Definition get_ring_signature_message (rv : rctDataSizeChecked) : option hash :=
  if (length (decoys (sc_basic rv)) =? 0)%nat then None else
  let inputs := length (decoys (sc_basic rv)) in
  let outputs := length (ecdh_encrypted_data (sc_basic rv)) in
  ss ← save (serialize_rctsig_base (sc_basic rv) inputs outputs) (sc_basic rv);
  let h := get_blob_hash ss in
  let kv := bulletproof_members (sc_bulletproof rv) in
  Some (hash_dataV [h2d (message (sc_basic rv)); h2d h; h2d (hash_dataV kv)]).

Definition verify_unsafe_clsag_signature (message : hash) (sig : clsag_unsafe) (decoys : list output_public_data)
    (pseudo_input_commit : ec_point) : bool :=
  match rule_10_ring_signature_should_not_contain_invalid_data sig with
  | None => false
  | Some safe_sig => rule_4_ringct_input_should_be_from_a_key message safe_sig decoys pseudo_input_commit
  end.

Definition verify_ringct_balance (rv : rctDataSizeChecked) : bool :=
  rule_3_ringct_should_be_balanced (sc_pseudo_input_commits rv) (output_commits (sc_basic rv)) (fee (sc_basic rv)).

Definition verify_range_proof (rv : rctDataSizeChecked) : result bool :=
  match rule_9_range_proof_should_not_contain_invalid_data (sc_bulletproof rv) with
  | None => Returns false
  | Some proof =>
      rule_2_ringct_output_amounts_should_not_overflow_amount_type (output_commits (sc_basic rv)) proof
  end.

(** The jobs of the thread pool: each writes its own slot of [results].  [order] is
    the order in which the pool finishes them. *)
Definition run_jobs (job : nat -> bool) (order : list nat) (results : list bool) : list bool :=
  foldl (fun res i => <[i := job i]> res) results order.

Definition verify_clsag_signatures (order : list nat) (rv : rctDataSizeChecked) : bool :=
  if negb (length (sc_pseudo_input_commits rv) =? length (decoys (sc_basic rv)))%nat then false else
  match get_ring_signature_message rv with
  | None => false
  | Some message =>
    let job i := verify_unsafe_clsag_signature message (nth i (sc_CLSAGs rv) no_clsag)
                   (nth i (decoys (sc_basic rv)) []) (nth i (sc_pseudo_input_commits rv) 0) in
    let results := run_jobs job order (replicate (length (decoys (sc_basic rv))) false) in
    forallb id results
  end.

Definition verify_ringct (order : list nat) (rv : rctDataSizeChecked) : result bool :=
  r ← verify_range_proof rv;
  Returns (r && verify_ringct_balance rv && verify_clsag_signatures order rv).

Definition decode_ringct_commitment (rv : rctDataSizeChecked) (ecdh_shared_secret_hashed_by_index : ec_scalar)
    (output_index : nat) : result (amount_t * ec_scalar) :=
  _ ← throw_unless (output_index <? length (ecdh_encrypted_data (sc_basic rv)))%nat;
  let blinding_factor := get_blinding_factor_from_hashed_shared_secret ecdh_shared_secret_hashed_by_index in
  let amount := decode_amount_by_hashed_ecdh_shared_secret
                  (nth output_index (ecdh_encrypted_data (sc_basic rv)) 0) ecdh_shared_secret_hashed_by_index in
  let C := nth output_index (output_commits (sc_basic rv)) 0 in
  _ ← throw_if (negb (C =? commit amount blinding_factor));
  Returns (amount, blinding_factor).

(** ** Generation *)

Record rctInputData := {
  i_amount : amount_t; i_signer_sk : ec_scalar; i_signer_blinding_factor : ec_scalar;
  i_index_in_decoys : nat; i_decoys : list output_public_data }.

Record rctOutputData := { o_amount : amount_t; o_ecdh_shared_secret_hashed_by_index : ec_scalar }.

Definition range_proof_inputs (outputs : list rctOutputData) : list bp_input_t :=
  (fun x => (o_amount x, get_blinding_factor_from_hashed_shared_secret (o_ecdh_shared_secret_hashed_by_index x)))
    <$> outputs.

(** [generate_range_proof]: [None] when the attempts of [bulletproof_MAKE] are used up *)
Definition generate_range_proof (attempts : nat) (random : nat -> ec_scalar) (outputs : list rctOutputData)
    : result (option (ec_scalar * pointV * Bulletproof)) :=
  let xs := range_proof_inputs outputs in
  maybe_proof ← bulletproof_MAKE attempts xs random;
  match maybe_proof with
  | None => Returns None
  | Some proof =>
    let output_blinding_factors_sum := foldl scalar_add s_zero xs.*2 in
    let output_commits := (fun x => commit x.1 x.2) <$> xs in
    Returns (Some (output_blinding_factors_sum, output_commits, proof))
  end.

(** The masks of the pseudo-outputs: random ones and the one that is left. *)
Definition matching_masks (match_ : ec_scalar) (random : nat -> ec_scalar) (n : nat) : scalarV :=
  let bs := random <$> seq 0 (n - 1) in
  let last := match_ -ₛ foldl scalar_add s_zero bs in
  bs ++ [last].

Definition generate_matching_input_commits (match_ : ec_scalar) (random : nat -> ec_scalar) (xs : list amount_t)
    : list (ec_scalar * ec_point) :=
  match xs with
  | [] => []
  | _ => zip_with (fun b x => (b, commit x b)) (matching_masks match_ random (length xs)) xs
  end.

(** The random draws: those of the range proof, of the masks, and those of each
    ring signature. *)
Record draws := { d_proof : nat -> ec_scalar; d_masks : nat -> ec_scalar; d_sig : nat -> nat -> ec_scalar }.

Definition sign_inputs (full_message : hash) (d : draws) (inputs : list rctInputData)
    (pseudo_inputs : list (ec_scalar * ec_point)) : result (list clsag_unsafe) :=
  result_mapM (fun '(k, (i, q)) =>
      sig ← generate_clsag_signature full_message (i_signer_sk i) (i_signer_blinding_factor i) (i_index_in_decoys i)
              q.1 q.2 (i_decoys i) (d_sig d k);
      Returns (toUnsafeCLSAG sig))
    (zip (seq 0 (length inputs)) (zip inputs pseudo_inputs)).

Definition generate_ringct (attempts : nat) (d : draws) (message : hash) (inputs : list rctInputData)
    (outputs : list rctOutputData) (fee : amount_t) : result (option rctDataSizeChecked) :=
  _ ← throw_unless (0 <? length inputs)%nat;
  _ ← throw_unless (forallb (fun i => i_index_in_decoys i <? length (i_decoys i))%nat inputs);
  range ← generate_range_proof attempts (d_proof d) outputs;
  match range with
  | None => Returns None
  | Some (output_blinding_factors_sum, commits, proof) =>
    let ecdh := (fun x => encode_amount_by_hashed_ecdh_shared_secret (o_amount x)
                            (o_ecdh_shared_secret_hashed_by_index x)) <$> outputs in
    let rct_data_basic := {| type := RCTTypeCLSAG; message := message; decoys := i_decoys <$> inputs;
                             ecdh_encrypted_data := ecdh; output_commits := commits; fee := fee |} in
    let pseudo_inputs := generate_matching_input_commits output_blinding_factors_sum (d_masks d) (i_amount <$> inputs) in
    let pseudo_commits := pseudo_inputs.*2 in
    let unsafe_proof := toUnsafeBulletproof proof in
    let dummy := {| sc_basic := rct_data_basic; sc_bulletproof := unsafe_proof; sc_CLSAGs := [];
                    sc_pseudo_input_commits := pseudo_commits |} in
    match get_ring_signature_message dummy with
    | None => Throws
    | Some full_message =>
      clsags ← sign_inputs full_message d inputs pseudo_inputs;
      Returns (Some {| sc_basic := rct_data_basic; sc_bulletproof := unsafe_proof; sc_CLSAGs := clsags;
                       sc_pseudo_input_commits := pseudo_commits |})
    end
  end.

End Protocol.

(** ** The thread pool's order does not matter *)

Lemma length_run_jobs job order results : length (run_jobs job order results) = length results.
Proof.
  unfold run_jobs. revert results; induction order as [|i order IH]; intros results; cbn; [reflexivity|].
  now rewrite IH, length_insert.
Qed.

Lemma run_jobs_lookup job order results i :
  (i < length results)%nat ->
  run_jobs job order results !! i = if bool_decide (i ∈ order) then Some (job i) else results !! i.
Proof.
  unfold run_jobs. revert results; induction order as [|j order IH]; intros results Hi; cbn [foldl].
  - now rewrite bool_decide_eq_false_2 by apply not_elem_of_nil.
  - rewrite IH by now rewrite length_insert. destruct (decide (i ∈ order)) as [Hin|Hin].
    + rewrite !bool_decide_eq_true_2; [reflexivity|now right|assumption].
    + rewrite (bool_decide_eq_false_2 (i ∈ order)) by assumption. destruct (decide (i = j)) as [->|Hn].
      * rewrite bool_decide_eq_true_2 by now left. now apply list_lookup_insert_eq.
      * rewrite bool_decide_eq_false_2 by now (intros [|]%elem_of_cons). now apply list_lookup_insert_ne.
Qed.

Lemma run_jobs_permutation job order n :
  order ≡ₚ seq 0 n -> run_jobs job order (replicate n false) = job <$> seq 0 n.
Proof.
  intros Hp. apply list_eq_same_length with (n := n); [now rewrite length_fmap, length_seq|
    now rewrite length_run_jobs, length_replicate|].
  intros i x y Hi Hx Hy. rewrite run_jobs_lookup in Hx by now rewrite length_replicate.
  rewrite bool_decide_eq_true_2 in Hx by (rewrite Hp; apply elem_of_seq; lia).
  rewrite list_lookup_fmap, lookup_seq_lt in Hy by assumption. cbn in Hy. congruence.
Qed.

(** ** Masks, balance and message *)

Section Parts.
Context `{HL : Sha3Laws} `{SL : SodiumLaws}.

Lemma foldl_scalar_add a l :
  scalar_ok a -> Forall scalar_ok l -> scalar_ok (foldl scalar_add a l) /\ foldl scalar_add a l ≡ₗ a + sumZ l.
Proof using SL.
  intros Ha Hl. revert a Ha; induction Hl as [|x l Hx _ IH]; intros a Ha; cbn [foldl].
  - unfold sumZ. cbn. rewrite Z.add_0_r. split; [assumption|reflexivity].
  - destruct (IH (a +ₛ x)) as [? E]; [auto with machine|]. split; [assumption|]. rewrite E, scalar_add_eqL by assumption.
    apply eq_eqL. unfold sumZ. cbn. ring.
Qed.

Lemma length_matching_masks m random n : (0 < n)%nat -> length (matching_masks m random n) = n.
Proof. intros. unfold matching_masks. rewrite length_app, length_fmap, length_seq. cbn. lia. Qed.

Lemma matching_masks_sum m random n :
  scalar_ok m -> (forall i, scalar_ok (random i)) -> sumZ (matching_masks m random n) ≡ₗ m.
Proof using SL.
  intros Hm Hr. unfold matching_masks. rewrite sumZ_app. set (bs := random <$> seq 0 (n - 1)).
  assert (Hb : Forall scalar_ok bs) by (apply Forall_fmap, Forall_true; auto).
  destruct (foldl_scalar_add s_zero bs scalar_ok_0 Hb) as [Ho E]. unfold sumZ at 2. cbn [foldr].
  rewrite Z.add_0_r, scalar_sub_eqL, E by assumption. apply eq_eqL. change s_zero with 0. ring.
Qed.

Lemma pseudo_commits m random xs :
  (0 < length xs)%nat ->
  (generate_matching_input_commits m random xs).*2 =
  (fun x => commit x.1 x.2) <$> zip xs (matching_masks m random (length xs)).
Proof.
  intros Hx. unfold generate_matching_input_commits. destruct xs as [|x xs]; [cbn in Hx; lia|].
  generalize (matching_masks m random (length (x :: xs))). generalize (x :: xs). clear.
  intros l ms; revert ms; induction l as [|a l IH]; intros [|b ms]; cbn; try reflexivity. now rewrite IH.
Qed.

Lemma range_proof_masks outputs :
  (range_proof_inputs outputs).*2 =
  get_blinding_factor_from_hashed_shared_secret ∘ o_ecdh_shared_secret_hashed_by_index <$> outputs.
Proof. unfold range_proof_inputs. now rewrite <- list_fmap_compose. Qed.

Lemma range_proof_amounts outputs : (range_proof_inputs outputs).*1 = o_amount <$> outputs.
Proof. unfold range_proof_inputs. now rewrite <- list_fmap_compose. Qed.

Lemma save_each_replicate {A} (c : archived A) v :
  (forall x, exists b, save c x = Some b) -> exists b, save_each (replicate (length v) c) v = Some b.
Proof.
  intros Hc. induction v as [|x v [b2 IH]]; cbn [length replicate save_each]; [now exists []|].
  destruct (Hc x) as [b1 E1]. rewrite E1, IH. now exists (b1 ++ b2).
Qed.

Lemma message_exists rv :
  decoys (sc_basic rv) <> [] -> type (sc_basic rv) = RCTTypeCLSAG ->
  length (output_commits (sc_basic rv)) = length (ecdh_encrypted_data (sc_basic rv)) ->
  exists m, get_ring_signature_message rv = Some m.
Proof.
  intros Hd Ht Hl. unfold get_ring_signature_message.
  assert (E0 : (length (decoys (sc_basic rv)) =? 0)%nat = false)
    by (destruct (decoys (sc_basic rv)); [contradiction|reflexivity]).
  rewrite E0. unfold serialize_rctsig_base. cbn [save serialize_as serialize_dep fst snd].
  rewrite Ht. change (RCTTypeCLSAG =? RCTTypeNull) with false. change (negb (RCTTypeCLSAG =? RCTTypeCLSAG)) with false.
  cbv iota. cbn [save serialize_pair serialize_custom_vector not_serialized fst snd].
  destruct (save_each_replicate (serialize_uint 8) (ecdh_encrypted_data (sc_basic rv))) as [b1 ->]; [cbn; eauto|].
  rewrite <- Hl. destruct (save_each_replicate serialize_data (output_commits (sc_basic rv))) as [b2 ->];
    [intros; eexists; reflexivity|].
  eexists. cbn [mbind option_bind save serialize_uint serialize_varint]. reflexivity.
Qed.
● ● ● ● ●
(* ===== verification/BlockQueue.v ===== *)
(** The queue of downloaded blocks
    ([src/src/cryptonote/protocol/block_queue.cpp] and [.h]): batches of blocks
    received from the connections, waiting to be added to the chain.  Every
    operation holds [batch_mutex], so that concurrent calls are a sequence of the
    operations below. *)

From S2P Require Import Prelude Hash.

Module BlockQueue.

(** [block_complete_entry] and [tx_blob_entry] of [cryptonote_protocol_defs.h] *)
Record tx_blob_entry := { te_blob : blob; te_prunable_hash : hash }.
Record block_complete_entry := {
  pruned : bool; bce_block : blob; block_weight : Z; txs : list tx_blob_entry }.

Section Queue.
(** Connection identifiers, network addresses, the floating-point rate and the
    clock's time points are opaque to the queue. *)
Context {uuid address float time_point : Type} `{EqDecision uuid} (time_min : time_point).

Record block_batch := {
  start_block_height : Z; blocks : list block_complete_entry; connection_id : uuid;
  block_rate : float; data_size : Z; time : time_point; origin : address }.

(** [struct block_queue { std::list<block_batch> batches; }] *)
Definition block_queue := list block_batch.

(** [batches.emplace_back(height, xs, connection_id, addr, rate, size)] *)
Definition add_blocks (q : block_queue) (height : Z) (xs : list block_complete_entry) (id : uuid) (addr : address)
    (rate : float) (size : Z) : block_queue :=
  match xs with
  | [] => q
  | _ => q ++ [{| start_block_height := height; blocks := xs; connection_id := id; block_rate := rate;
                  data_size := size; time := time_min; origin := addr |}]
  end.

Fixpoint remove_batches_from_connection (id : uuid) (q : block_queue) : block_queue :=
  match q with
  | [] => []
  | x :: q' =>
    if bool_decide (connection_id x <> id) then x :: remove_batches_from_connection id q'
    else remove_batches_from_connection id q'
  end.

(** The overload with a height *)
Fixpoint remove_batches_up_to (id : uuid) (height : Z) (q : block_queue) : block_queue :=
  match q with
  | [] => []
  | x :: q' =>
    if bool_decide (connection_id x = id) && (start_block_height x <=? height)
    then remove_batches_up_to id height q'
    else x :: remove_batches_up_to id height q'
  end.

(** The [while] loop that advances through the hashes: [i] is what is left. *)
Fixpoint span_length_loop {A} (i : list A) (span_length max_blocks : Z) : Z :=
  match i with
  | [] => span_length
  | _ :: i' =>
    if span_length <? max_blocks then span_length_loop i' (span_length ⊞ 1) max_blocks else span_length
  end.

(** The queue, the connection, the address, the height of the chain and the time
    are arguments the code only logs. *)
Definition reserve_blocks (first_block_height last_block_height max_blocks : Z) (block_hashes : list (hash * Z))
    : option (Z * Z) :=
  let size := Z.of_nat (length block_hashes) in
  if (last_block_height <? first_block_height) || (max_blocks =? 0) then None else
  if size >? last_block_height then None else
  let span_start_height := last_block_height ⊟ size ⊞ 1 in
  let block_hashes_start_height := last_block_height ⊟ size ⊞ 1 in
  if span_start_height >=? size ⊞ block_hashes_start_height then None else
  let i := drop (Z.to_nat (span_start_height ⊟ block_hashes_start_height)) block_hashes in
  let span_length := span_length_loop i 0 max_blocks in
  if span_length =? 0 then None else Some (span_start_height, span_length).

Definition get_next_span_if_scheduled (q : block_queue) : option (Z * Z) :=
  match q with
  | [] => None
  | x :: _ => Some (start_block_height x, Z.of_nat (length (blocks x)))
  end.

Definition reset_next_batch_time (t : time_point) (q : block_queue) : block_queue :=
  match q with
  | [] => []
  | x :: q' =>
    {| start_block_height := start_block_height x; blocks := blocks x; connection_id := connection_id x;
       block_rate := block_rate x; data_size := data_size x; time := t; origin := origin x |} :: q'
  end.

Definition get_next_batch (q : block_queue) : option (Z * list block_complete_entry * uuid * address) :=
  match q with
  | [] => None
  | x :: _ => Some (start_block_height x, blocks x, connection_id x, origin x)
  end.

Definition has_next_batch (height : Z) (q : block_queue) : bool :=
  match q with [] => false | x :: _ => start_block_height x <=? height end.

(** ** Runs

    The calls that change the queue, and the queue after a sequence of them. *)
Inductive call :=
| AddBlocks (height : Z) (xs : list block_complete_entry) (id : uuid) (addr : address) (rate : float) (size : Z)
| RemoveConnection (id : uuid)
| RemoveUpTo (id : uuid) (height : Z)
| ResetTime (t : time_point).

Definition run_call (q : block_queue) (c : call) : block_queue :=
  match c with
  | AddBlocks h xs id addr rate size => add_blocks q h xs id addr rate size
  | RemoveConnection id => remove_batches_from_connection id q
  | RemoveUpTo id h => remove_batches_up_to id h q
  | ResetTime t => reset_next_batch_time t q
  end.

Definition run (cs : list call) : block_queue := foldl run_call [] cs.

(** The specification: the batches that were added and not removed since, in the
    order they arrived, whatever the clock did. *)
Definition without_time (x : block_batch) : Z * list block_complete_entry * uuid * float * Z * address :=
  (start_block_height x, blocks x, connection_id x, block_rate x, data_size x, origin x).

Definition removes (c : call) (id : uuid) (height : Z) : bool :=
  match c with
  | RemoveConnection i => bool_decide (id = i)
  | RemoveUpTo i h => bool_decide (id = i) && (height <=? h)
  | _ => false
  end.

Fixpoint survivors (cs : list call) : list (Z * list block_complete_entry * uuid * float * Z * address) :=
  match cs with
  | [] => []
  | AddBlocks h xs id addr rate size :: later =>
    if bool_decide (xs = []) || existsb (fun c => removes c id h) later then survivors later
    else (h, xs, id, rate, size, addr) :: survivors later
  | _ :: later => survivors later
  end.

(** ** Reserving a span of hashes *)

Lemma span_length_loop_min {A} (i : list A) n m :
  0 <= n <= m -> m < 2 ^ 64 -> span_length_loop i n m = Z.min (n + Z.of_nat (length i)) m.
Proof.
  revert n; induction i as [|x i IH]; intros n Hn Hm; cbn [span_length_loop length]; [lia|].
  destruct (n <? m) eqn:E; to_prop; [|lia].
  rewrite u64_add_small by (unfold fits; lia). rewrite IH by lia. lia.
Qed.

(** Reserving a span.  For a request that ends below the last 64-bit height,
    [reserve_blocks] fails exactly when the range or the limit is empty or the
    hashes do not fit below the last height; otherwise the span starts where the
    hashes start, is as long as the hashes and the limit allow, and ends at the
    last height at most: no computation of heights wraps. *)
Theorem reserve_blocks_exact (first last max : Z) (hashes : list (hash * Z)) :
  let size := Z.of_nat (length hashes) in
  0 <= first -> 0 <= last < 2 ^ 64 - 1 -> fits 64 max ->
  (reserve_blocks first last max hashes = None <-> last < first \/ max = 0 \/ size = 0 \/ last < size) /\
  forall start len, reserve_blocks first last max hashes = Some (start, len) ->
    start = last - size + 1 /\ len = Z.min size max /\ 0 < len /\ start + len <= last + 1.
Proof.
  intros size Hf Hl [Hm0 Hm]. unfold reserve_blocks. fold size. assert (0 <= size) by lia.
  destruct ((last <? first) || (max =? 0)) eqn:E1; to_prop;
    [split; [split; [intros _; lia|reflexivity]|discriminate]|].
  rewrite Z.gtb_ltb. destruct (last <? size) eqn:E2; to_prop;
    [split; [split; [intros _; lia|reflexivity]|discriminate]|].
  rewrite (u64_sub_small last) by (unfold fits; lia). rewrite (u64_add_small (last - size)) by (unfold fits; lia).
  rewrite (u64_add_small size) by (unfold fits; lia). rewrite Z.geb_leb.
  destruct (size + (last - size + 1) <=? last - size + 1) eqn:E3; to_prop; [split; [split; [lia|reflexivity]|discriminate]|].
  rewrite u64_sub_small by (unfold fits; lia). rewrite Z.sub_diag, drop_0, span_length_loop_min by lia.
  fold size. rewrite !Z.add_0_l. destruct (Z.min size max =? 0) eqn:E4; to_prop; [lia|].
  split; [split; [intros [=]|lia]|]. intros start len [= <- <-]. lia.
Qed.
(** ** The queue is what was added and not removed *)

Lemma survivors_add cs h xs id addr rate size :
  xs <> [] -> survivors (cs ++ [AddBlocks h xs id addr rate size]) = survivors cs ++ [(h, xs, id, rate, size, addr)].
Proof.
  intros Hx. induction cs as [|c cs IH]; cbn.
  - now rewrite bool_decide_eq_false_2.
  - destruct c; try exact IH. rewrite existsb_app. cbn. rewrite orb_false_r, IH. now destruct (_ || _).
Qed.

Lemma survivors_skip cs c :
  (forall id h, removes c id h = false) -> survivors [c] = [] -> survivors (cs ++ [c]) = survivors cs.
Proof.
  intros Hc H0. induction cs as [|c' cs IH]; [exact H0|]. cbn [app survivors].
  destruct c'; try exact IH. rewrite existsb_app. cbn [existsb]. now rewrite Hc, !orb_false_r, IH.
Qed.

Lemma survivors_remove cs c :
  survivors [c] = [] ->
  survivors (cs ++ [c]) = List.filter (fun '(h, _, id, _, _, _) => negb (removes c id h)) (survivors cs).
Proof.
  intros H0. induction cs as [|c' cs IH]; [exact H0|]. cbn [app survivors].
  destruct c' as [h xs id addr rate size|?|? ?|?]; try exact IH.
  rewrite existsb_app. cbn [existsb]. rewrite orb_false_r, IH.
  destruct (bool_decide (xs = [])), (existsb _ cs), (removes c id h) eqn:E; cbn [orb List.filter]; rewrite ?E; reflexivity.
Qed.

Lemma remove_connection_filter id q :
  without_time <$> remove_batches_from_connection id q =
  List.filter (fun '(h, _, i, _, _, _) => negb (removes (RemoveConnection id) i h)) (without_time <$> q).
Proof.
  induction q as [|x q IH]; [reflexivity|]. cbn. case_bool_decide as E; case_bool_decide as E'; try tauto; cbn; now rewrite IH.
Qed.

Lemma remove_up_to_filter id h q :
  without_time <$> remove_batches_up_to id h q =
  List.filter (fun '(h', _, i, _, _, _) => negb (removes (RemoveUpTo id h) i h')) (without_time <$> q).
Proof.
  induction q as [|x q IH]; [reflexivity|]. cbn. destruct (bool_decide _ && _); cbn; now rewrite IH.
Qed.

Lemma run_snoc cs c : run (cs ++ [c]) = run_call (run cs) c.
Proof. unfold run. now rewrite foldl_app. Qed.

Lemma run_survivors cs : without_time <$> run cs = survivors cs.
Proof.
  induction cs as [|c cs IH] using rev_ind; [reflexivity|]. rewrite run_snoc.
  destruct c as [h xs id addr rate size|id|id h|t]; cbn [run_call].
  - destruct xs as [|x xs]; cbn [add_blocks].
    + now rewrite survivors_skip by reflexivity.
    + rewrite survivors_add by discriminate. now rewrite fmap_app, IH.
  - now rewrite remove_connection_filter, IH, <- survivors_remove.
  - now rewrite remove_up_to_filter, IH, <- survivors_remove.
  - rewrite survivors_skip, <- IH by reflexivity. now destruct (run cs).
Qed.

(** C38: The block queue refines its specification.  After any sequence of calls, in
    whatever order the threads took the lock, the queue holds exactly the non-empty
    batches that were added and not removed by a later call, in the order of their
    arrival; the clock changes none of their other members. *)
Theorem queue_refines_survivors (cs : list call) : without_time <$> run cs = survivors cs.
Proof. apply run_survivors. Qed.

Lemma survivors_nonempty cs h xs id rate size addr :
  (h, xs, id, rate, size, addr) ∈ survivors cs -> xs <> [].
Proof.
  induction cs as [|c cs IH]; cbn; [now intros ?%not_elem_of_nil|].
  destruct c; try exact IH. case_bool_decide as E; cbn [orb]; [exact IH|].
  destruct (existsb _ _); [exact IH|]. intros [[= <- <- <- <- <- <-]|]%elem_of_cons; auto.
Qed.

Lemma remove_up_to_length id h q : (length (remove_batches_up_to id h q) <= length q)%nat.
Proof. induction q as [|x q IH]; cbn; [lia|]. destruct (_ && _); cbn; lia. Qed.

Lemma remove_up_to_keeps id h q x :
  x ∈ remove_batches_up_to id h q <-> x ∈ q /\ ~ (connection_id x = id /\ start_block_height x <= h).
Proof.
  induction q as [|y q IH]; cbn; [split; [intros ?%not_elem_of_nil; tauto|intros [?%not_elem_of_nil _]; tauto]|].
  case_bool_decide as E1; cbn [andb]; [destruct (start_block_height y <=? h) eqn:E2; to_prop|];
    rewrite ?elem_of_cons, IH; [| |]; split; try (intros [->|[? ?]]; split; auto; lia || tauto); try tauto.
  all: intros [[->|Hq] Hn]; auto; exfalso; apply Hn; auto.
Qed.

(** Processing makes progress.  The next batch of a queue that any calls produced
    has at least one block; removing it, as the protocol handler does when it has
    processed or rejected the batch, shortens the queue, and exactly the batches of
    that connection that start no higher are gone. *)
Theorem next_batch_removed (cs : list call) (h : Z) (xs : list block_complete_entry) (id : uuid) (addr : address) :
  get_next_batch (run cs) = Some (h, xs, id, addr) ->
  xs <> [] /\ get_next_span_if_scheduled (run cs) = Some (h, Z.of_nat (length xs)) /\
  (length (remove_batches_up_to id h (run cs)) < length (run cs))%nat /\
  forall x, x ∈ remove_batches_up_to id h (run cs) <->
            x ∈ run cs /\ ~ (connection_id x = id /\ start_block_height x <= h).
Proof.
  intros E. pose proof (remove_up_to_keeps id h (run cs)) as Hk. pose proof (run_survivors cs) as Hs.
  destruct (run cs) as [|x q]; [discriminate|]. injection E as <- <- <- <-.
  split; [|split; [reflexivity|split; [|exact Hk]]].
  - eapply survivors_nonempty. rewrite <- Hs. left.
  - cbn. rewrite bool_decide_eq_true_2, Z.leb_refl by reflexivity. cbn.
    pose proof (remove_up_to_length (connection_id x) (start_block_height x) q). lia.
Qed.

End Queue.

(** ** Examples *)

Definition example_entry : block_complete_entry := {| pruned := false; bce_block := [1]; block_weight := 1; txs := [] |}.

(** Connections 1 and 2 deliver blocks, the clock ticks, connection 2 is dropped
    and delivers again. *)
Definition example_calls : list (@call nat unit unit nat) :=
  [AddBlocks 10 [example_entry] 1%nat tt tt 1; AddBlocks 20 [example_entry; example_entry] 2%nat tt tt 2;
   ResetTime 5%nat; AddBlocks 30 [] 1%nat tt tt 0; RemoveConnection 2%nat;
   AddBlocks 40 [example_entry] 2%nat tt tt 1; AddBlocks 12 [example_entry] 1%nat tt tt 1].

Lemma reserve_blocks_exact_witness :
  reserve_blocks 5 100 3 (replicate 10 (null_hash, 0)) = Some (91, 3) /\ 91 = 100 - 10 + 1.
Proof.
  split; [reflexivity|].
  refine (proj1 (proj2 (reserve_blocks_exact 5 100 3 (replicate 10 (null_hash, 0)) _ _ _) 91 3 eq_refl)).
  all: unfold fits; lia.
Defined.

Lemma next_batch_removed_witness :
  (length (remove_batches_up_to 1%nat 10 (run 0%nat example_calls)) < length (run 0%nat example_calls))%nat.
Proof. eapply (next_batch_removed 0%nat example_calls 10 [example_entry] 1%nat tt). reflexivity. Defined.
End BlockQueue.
● ● ● ● ●
- Required action: Find the lines above that hold "Fixpoint", then copy each of them.

- Solution:
Fixpoint remove_batches_from_connection (id : uuid) (q : block_queue) : block_queue :=
Fixpoint remove_batches_up_to (id : uuid) (height : Z) (q : block_queue) : block_queue :=
Fixpoint span_length_loop {A} (i : list A) (span_length max_blocks : Z) : Z :=
Fixpoint survivors (cs : list call) : list (Z * list block_complete_entry * uuid * float * Z * address) :=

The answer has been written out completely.